Expert explores psychology behind white woman’s false rape claims against Asians
By: DR RAJ PERSAUD FRCPsych
In a case that ignited more racial tensions than had been seen for decades (in that particular region of the UK), Eleanor Williams, 22, was found guilty of perverting the course of justice and jailed on March 14 for eight-and-a-half years.
Preston Crown Court found that she had falsely claimed she was raped and trafficked by an Asian grooming gang.
Her allegations ignited what appeared to be racially motivated protests in her home town of Barrow, involving white far-right sympathisers, after social media posts of injuries she falsely claimed were from beatings by the Asian gang.
But CCTV footage shown to the court revealed her buying a hammer from a supermarket, which she then used to self-inflict the horrifying wounds.
According to the police, a local Indian restaurant owner received threats such as: “I’ll kill you and your family and bomb your house.”
Of the 151 “extra” crimes in the aftermath of the Williams’s post of her face disfigured from the claimed assaults, 83 were hate crimes.
The English Defence League founder, Tommy Robinson, gathered support while attending a ‘Justice For Ellie’ gathering in Hollywood Park in Barrow.
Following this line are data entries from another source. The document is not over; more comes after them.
(* ===== verification/_CoqProject ===== *)
-Q . S2P
Prelude.v
Errors.v
Overflow.v
Helpers.v
GasTables.v
Types.v
State.v
Logic.v
Toy.v
BigInt.v
Runtime.v
Memory.v
Output.v
Metering.v
Blockchain.v
Transfers.v
Storage.v
Validator.v
RuntimeExec.v
Builtin.v
VMHooks.v
BaseOps.v
AsyncCall.v
BaseOpsCalls.v
BigIntOps.v
SmallIntOps.v
CryptoEI.v
Execution.v
Host.v
GasConfig.v
OrderedJson.v
OrderedJsonProps.v
Hooks.v
HookRuns.v
Arguments.v
BaseOpsProps.v
CallsProps.v
BigIntProps.v
Imports.v
Contracts.v
Nesting.v
Guarantees.v
AsyncGas.v
WorldAccess.v
HostSetup.v
IpcMessages.v
IpcPipes.v
IpcParts.v
IpcDriver.v
IpcToy.v
IpcTraces.v
IpcSerial.v
IpcMessaging.v
IpcProps.v
GoText.v
Fallible.v
ScenExpr.v
ScenExprProps.v
ScenModel.v
ScenParse.v
ScenWrite.v
ScenRoundtrip.v
Stateful.v
WorldMock.v
ScenExec.v
ScenCheck.v
ScenRun.v
ScenEnds.v
ScenToy.v
ScenExecProps.v
ScenCheckProps.v
ScenRunProps.v
ScenHost.v
ScenHostRun.v
DebugServer.v
DebugServerProps.v
ScenDirs.v
Kast.v
Conservation.v
Wasmer.v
The judge declared there was “no explanation” for why Williams did what she did. He appeared to be mystified by the fact she had “gone to extraordinary lengths to create false accusations”, including causing herself significant injury.
“Unless she chooses to say why she has told these lies, we will not know,” the judge concluded.
Yet psychiatrists are not unfamiliar with this kind of case, though they are rare.
Allegations of rape against an ethnic minority by a white woman appear particularly psychologically potent in stirring up racial hatred and mobilising a ‘lynch mob’.
But we shouldn’t also forget that for many young Asians, for example, bringing home a prospective date, or romantic partner, who is the “wrong” race, as far as their parents are concerned, causes more conflict than practically any other inter-generational difference.
It appears as true today as it was decades ago. But aren’t we supposed to be living in more rational times?
A false allegation of rape against a black man by a white woman in the racially segregated south of the USA of the 1930s, is central to the plot of To Kill a Mocking Bird by Harper Lee, one of the most highly regarded and read novels of the 20th century.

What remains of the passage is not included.